(** One fragment of a group whose slot is [i]. *)
Lemma wp_frag_merge pkt i f now g w Q :
  frag_ok f → rd_n pkt (HDR_SIZE + ETHPKT_SIZE) (len (g_data g)) = Some (g_data g) → 0 ≤ g_off g →
  (let fs := c_frags (w_c w) in
   let d := combined f g in
   if decide (expired now f) then Q 0 (set_frags (<[i := released f]> fs) w)
   else if g_eop g then
     if FRAG_CONTENT_SIZE <? len d then Q (-1) (set_frags (<[i := released f]> fs) w)
     else Q 1 (set_frags (<[i := released f]> fs) (deliver (plain (w_c w) d) w))
   else if FRAG_BUF_SIZE <? len d then Q (-1) (set_frags (<[i := released f]> fs) w)
   else Q 1 (set_frags (<[i := f <| f_buf := blit (f_buf f) 0 d |> <| f_len := len d |>
                                 <| f_timestamp := now |>]> fs) w)) →
  wp (frag_merge pkt i f now (Z.b2z (g_eop g)) (g_off g) (len (g_data g))) w Q.
Proof.
  intros Hf Hg Hoff. cbv zeta. intros HQ. unfold frag_merge.
  destruct (decide (expired now f)) as [He|He].
  { unfold expired in He. rewrite (proj2 (Z.leb_le _ _) He).
    wp_step. apply wp_set_slot. by wp_step. }
  unfold expired in He. rewrite (proj2 (Z.leb_gt FRAG_TIMEOUT _)) by lia.
  wp_step. rewrite frag_content_spec by done. eapply wp_mem; [done|]. cbv beta zeta.
  unfold FRAG_CONTENT_SIZE, FRAG_BUF_SIZE in *. set (d := combined f g) in *.
  destruct (Z.ltb_spec 4096 (len d)) as [H1|H1].
  { wp_step. apply wp_set_slot. wp_step. destruct (g_eop g); [done|].
    by rewrite (proj2 (Z.ltb_lt 2048 _)) in HQ by lia. }
  destruct (g_eop g); cbn [Z.b2z Z.eqb negb].
  - do 3 wp_step. apply (wp_mono _ _ (λ x w', w' = w ∧ ∃ l, x = plain (w_c w) d ++ l ∧
      len (plain (w_c w) d) = len d)).
    { unfold plain. destruct (c_encrypt (w_c w) =? 0); cbn [negb].
      - wp_step. eauto.
      - eapply wp_mem; [by apply xor_encrypt_app|]. split; [done|]. eexists. split; [done|].
        unfold len. by rewrite length_xor_bytes. }
    intros x w' (-> & l & -> & Hpl). wp_step.
    eapply wp_mem; [by apply rd_n_head|]. do 4 wp_step.
    wp_step. apply wp_set_slot. by wp_step.
  - rewrite Z.leb_antisym. destruct (Z.ltb_spec 2048 (len d)) as [H2|H2]; cbn [negb].
    + wp_step. apply wp_set_slot. by wp_step.
    + wp_step. eapply wp_mem; [by apply rd_n_head|].
      wp_step. eapply wp_mem.
      { apply wr_n_Some; [done|]. unfold len at 2. rewrite (proj1 (ok_f_buf _ Hf)). lia. }
      wp_step. apply wp_set_slot. wp_step.
      rewrite u16_id by (unfold is_u; pose proof (len_nonneg d); lia). done.
Qed.

(** The world after the slots became [fs] and [out] was delivered. *)
Definition frag_world (r : list frag * option (list Z) * bool) (w : world) : world :=
  set_frags r.1.1 (match r.1.2 with
                   | None => w | Some d => deliver (plain (w_c w) d) w end).

Definition slots_ok (fs : list frag) : Prop := length fs = FRAG_SLOTS ∧ Forall frag_ok fs.

Lemma found_slot_ok P `{!∀ f, Decision (P f)} fs i f :
  slots_ok fs → list_find P fs = Some (i, f) → frag_ok f ∧ P f ∧ (i < FRAG_SLOTS)%nat.
Proof.
  intros [Hl Hfs] (Hi & HP & _)%list_find_Some. split_and!; [|done|].
  - by eapply Forall_lookup_1.
  - rewrite <-Hl. by eapply lookup_lt_Some.
Qed.

Definition fragment_ok (g : fragment) : Prop :=
  is_u32 (g_id g) ∧ 0 ≤ g_off g < 2 ^ 13 ∧ 0 < len (g_data g) < 2 ^ 11 ∧ bytes (g_data g).

Lemma wp_frag_new pkt now g w (Q : Z → world → Prop) :
  slots_ok (c_frags (w_c w)) → fragment_ok g → rd_n pkt (HDR_SIZE + ETHPKT_SIZE) (len (g_data g)) = Some (g_data g) →
  (let r := frag_alloc now g (c_frags (w_c w)) in Q (Z.b2z r.2) (frag_world r w)) →
  wp (frag_new pkt (g_id g) now (g_off g) (len (g_data g))) w Q.
Proof.
  intros Hfs (Hid & Hoff & Hlen & _) Hg HQ. unfold frag_new. wp_step.
  apply wp_frag_free; [by rewrite (proj1 Hfs)|]. rewrite drop_0. unfold frag_alloc in HQ.
  destruct (list_find _ _) as [[i f]|] eqn:Ef; cbn [fmap option_fmap option_map fst snd] in *.
  2:{ wp_step. unfold frag_world, set_frags in HQ. cbn in HQ. destruct w as [c tr].
      cbn [w_c w_t] in *. by destruct c. }
  destruct (found_slot_ok _ _ _ _ Hfs Ef) as (Hf & _ & Hi).
  apply list_find_Some in Ef as (Ei & _ & _).
  rewrite Nat.add_0_l. wp_step. unfold get_slot. do 2 wp_step. eapply wp_mem; [exact Ei|].
  wp_step. rewrite (proj2 (Z.leb_le _ _)) by (unfold FRAG_BUF_SIZE; lia).
  wp_step. eapply wp_mem; [exact Hg|].
  wp_step. eapply wp_mem.
  { apply wr_n_Some; [done|]. change (0 + len (g_data g) ≤ len (f_buf f)).
    unfold len at 2. rewrite (proj1 (ok_f_buf _ Hf)). lia. }
  do 2 wp_step. apply wp_set_slot. wp_step.
  rewrite !u16_id by (unfold is_u; lia). exact HQ.
Qed.

(** The header fields of a packet of [n] bytes. *)
Lemma frag_decode_Some pkt n g :
  bytes pkt → n ≤ len pkt → frag_decode (take (Z.to_nat n) pkt) = Some g →
  fragment_ok g ∧ 24 ≤ n ∧ n = len (g_data g) + 24 ∧
  rd_n pkt (HDR_SIZE + ETHPKT_SIZE) (len (g_data g)) = Some (g_data g).
Proof.
  intros Hb Hn. unfold frag_decode. set (p := take _ pkt).
  assert (bytes p) as Hp by (by apply Forall_take).
  assert (24 ≤ len p → len p = n) as Hlp by (unfold p; rewrite len_take; lia).
  destruct (_ && _ && _) eqn:E; [|done]. intros [= <-]. cbn [g_id g_off g_data g_eop].
  rewrite !andb_true_iff, negb_true_iff, Z.leb_le, Z.eqb_eq, Z.eqb_neq in E.
  destruct E as [[E1 E2] E3]. specialize (Hlp E1).
  pose proof (Z.mod_pos_bound (le_decode (take 4 (drop 20 p)) / 2 ^ 15) (2 ^ 11) ltac:(done)).
  pose proof (Z.mod_pos_bound (le_decode (take 4 (drop 20 p)) / 4) (2 ^ 13) ltac:(done)).
  assert (len (drop 24 p) = n - 24) as Hd by (rewrite len_drop; lia).
  split_and!; [|lia|lia|].
  - split_and!; cbn [g_id g_off g_data g_eop]; try lia; [|by apply Forall_drop].
    apply (is_u_le (8 * len (take 4 (drop 16 p)))).
    + rewrite len_take. pose proof (len_nonneg (drop 16 p)). lia.
    + by apply le_decode_is_u, Forall_take, Forall_drop.
  - rewrite Hd. change (HDR_SIZE + ETHPKT_SIZE) with 24.
    rewrite rd_n_Some by lia. f_equal. unfold p. rewrite skipn_firstn_comm. f_equal. lia.
Qed.

(** The bit fields, as the code extracts them. *)
Lemma frag_fields bf :
  Z.land bf 0x1 = Z.b2z (Z.odd bf) ∧
  Z.land (Z.shiftr bf 2) 0x1fff = (bf / 4) mod 2 ^ 13 ∧
  Z.land (Z.shiftr bf 15) 0x7ff = (bf / 2 ^ 15) mod 2 ^ 11.
Proof.
  change 0x1 with (Z.ones 1). change 0x1fff with (Z.ones 13). change 0x7ff with (Z.ones 11).
  rewrite !Z.land_ones, !Z.shiftr_div_pow2 by done. split_and!; [|done..].
  change (2 ^ 1) with 2. rewrite Zmod_odd. by destruct (Z.odd bf).
Qed.

Lemma rd_skip b (k : nat) i x l :
  drop k b = x :: l → Z.to_nat i = k → 0 ≤ i → rd b i = Some x.
Proof. intros Hd Hk Hi. apply (rd_head _ _ _ l); [done|]. by rewrite Hk. Qed.

Lemma slots_ok_release fs i f : slots_ok fs → frag_ok f → slots_ok (<[i := released f]> fs).
Proof.
  intros [Hl Hfs] []. split; [by rewrite length_insert|]. apply Forall_insert; [done|]. by split.
Qed.

Lemma frag_world_set r fs w : frag_world r (set_frags fs w) = frag_world r w.
Proof. by destruct r as [[fs' [d|]] b]. Qed.

(** The slots part of the handler. *)
Lemma wp_frag_step pkt now g w (Q : Z → world → Prop) :
  slots_ok (c_frags (w_c w)) → fragment_ok g →
  rd_n pkt (HDR_SIZE + ETHPKT_SIZE) (len (g_data g)) = Some (g_data g) →
  (let r := frag_step now g (c_frags (w_c w)) in Q (Z.b2z r.2) (frag_world r w)) →
  wp (found ← frag_search FRAG_SLOTS 0 pkt (g_id g) now (Z.b2z (g_eop g)) (g_off g)
                (len (g_data g));
      if negb (found =? 0) then mret (if 0 <? found then 1 else 0)
      else frag_new pkt (g_id g) now (g_off g) (len (g_data g))) w Q.
Proof.
  intros Hfs Hg Hrd HQ. wp_step. apply wp_frag_search; [by rewrite (proj1 Hfs)|].
  rewrite drop_0. unfold frag_step in HQ.
  destruct (list_find _ _) as [[i f]|] eqn:Ef; [|by apply wp_frag_new].
  destruct (found_slot_ok _ _ _ _ Hfs Ef) as (Hf & _ & _).
  apply wp_frag_merge; [done|done|apply Hg|]. cbv zeta.
  destruct (decide (expired now f)).
  { apply wp_frag_new; [by apply slots_ok_release|done|done|]. cbv zeta.
    rewrite frag_world_set. exact HQ. }
  unfold combined. destruct (g_eop g).
  - destruct (FRAG_CONTENT_SIZE <? len _); exact HQ.
  - destruct (FRAG_BUF_SIZE <? len _); exact HQ.
Qed.

(** [handle_ipfrag] is [frag_step] on the fragment in the packet. *)
Lemma wp_handle_ipfrag pkt n w (Q : Z → world → Prop) :
  slots_ok (c_frags (w_c w)) → bytes pkt → n ≤ len pkt →
  (let clock := os (w_t w) SClock in
   let now := u32 clock.1 in
   let w1 := mk_world (w_c w) (Ev SClock clock :: w_t w) in
   if decide (c_state (w_c w) = STATE_ESTABLISHED) then
     match frag_decode (take (Z.to_nat n) pkt) with
     | None => Q 0 w
     | Some g => let r := frag_step now g (c_frags (w_c w)) in
                 Q (Z.b2z r.2) (frag_world r w1)
     end
   else Q 0 w) →
  wp (handle_ipfrag pkt n) w Q.
Proof.
  intros Hfs Hb Hn. cbv zeta. intros HQ. unfold handle_ipfrag. do 2 wp_step.
  destruct (decide (c_state (w_c w) = STATE_ESTABLISHED)) as [Hs|Hs].
  2:{ rewrite (proj2 (Z.eqb_neq _ _) Hs). by wp_step. }
  rewrite (proj2 (Z.eqb_eq _ _) Hs). cbn [negb]. change (HDR_SIZE + ETHPKT_SIZE) with 24.
  set (p := take (Z.to_nat n) pkt) in *.
  destruct (Z.ltb_spec n 24) as [H24|H24].
  { wp_step. assert (frag_decode p = None) as E; [|by rewrite E in HQ].
    unfold frag_decode. rewrite (proj2 (Z.leb_gt 24 _)); [done|]. unfold p. rewrite len_take. lia. }
  wp_step. change (HDR_SIZE + 8) with 16. eapply wp_mem; [apply rd_n_Some; lia|].
  change (Z.to_nat 16) with 16%nat. change (Z.to_nat 4) with 4%nat.
  assert (∀ k, (k ≤ 20)%nat → take 4 (drop k p) = take 4 (drop k pkt)) as Hp.
  { intros k Hk. unfold p. rewrite skipn_firstn_comm, take_take. f_equal. lia. }
  pose proof (len_drop 20 pkt) as Hd.
  destruct (drop 20 pkt) as [|b0 [|b1 [|b2 [|b3 l]]]] eqn:Ed;
    autorewrite with c_len in Hd; try lia.
  assert (bytes (b0 :: b1 :: b2 :: b3 :: l)) as Hbs by (rewrite <-Ed; by apply Forall_drop).
  rewrite !Forall_cons in Hbs. destruct Hbs as (Hb0 & Hb1 & Hb2 & Hb3 & _).
  assert (∀ k, drop (k + 20) pkt = drop k (b0 :: b1 :: b2 :: b3 :: l)) as Hdk.
  { intros k. by rewrite Nat.add_comm, <-drop_drop, Ed. }
  wp_step. eapply wp_mem; [by apply (rd_skip _ _ _ _ _ (Hdk 0%nat))|].
  wp_step. eapply wp_mem; [by apply (rd_skip _ _ _ _ _ (Hdk 1%nat))|].
  wp_step. eapply wp_mem; [by apply (rd_skip _ _ _ _ _ (Hdk 2%nat))|].
  wp_step. eapply wp_mem; [by apply (rd_skip _ _ _ _ _ (Hdk 3%nat))|].
  cbv zeta. rewrite le4_value by done. set (bf := le_decode [b0; b1; b2; b3]).
  destruct (frag_fields bf) as (-> & -> & ->).
  assert (len p = n) as Hpl by (unfold p; rewrite len_take; lia).
  pose proof (frag_decode_Some pkt n) as Hdec. fold p in Hdec.
  unfold frag_decode in HQ, Hdec. rewrite !Hp, Ed in HQ, Hdec by lia.
  change (take 4 (b0 :: b1 :: b2 :: b3 :: l)) with [b0; b1; b2; b3] in *. fold bf in HQ, Hdec.
  rewrite Hpl, (proj2 (Z.leb_le 24 n)) in HQ, Hdec by done.
  rewrite <-Z.add_assoc. change (HDR_SIZE + ETHPKT_SIZE) with 24.
  set (m := (bf / 2 ^ 15) mod 2 ^ 11) in *.
  destruct (Z.eqb_spec n (m + 24)) as [Hm|Hm]; cbn [negb andb] in *; [|by wp_step].
  destruct (Z.eqb_spec m 0) as [H0|H0]; cbn [negb andb] in *; [by wp_step|].
  destruct (Hdec _ Hb Hn eq_refl) as (Hg & _ & Hgl & Hrd).
  assert (len (drop 24 p) = m) as Hdl by (rewrite len_drop; lia).
  wp_step. wp_step. rewrite <-Hdl.
  by apply (wp_frag_step _ _ (mk_fragment _ (Z.odd bf) _ (drop 24 p))).
Qed.
End refinement.

(** ** Well-formedness of the slots *)

Lemma frag_insert_ok fs i f : slots_ok fs → frag_ok f → slots_ok (<[i := f]> fs).
Proof.
  intros [Hl Hfs] Hf. split; [by rewrite length_insert|]. by apply Forall_insert.
Qed.

(** A slot holding [d]. *)
Lemma frag_ok_stored f d now id off u :
  frag_ok f → bytes d → len d ≤ FRAG_BUF_SIZE → is_u32 now →
  frag_ok (mk_frag (blit (f_buf f) 0 d) now id off (len d) u).
Proof.
  intros [[Hl Hb] _ _] Hd Hle Hnow. unfold len, FRAG_BUF_SIZE in *.
  split; cbn [f_buf f_timestamp f_len]; [|done|unfold FRAG_BUF_SIZE; lia].
  split; [rewrite length_blit; [done|]; lia|]. by apply blit_bytes.
Qed.

Lemma frag_alloc_ok now g fs :
  slots_ok fs → fragment_ok g → is_u32 now →
  slots_ok (frag_alloc now g fs).1.1 ∧ (frag_alloc now g fs).1.2 = None.
Proof.
  intros Hfs (_ & _ & Hlen & Hb) Hnow. unfold frag_alloc.
  destruct (list_find _ _) as [[i f]|] eqn:Ef; [|done]. split; [|done].
  destruct (found_slot_ok _ _ _ _ Hfs Ef) as (Hf & _ & _).
  apply frag_insert_ok; [done|]. apply frag_ok_stored; auto. unfold FRAG_BUF_SIZE. lia.
Qed.

Lemma frag_step_ok now g fs :
  slots_ok fs → fragment_ok g → is_u32 now → slots_ok (frag_step now g fs).1.1.
Proof.
  intros Hfs Hg Hnow. unfold frag_step.
  destruct (list_find _ _) as [[i f]|] eqn:Ef; [|by apply frag_alloc_ok].
  destruct (found_slot_ok _ _ _ _ Hfs Ef) as (Hf & _ & _).
  pose proof (slots_ok_release fs i f Hfs Hf) as Hrel.
  repeat case_match; try done; [by apply frag_alloc_ok|].
  apply frag_insert_ok; [done|]. pose proof (slot_data_bytes _ Hf).
  destruct f as [fb ft fi fo fl fu]. apply (frag_ok_stored (mk_frag fb ft fi fo fl fu));
    [done| |by apply Z.ltb_ge|done].
  destruct Hg as (_ & _ & _ & Hb). by apply Forall_app.
Qed.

* * * *

## Your task
Your answer should consist only of the lines above between the line holding "intros [Hl Hfs] []." and the line holding "(** [handle_ipfrag] is", inclusive, each transcribed exactly.

## Solution to the problem
  intros [Hl Hfs] []. split; [by rewrite length_insert|]. apply Forall_insert; [done|]. by split.
Qed.

Lemma frag_world_set r fs w : frag_world r (set_frags fs w) = frag_world r w.
Proof. by destruct r as [[fs' [d|]] b]. Qed.

(** The slots part of the handler. *)
Lemma wp_frag_step pkt now g w (Q : Z → world → Prop) :
  slots_ok (c_frags (w_c w)) → fragment_ok g →
  rd_n pkt (HDR_SIZE + ETHPKT_SIZE) (len (g_data g)) = Some (g_data g) →
  (let r := frag_step now g (c_frags (w_c w)) in Q (Z.b2z r.2) (frag_world r w)) →
  wp (found ← frag_search FRAG_SLOTS 0 pkt (g_id g) now (Z.b2z (g_eop g)) (g_off g)
                (len (g_data g));
      if negb (found =? 0) then mret (if 0 <? found then 1 else 0)
      else frag_new pkt (g_id g) now (g_off g) (len (g_data g))) w Q.
Proof.
  intros Hfs Hg Hrd HQ. wp_step. apply wp_frag_search; [by rewrite (proj1 Hfs)|].
  rewrite drop_0. unfold frag_step in HQ.
  destruct (list_find _ _) as [[i f]|] eqn:Ef; [|by apply wp_frag_new].
  destruct (found_slot_ok _ _ _ _ Hfs Ef) as (Hf & _ & _).
  apply wp_frag_merge; [done|done|apply Hg|]. cbv zeta.
  destruct (decide (expired now f)).
  { apply wp_frag_new; [by apply slots_ok_release|done|done|]. cbv zeta.
    rewrite frag_world_set. exact HQ. }
  unfold combined. destruct (g_eop g).
  - destruct (FRAG_CONTENT_SIZE <? len _); exact HQ.
  - destruct (FRAG_BUF_SIZE <? len _); exact HQ.
Qed.

(** [handle_ipfrag] is [frag_step] on the fragment in the packet. *)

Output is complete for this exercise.